Stored data entries:
'''

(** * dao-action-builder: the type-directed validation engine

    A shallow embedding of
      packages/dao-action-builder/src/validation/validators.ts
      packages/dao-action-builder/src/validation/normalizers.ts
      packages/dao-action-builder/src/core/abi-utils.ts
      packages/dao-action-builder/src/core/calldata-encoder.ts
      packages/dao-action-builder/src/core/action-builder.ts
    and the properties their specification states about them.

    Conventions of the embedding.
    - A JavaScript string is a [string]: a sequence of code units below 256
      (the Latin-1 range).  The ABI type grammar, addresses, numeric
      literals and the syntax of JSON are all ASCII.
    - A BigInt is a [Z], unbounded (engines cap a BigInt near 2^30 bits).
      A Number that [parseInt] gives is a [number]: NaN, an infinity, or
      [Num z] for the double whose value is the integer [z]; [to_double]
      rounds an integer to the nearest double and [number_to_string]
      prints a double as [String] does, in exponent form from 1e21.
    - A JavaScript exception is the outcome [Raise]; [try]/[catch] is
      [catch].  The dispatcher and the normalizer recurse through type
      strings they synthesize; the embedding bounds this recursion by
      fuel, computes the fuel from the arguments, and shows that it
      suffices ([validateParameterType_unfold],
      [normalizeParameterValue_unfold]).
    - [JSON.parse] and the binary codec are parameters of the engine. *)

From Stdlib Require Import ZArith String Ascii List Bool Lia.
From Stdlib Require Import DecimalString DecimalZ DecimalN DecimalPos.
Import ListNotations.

'''

Task to complete:
Copy out each line of the data above, exactly, if it lies between the line holding "- A JavaScript string" and the line holding "prints a double", inclusive; copy no other line.

Response below:
    - A JavaScript string is a [string]: a sequence of code units below 256
      (the Latin-1 range).  The ABI type grammar, addresses, numeric
      literals and the syntax of JSON are all ASCII.
    - A BigInt is a [Z], unbounded (engines cap a BigInt near 2^30 bits).
      A Number that [parseInt] gives is a [number]: NaN, an infinity, or
      [Num z] for the double whose value is the integer [z]; [to_double]
      rounds an integer to the nearest double and [number_to_string]
      prints a double as [String] does, in exponent form from 1e21.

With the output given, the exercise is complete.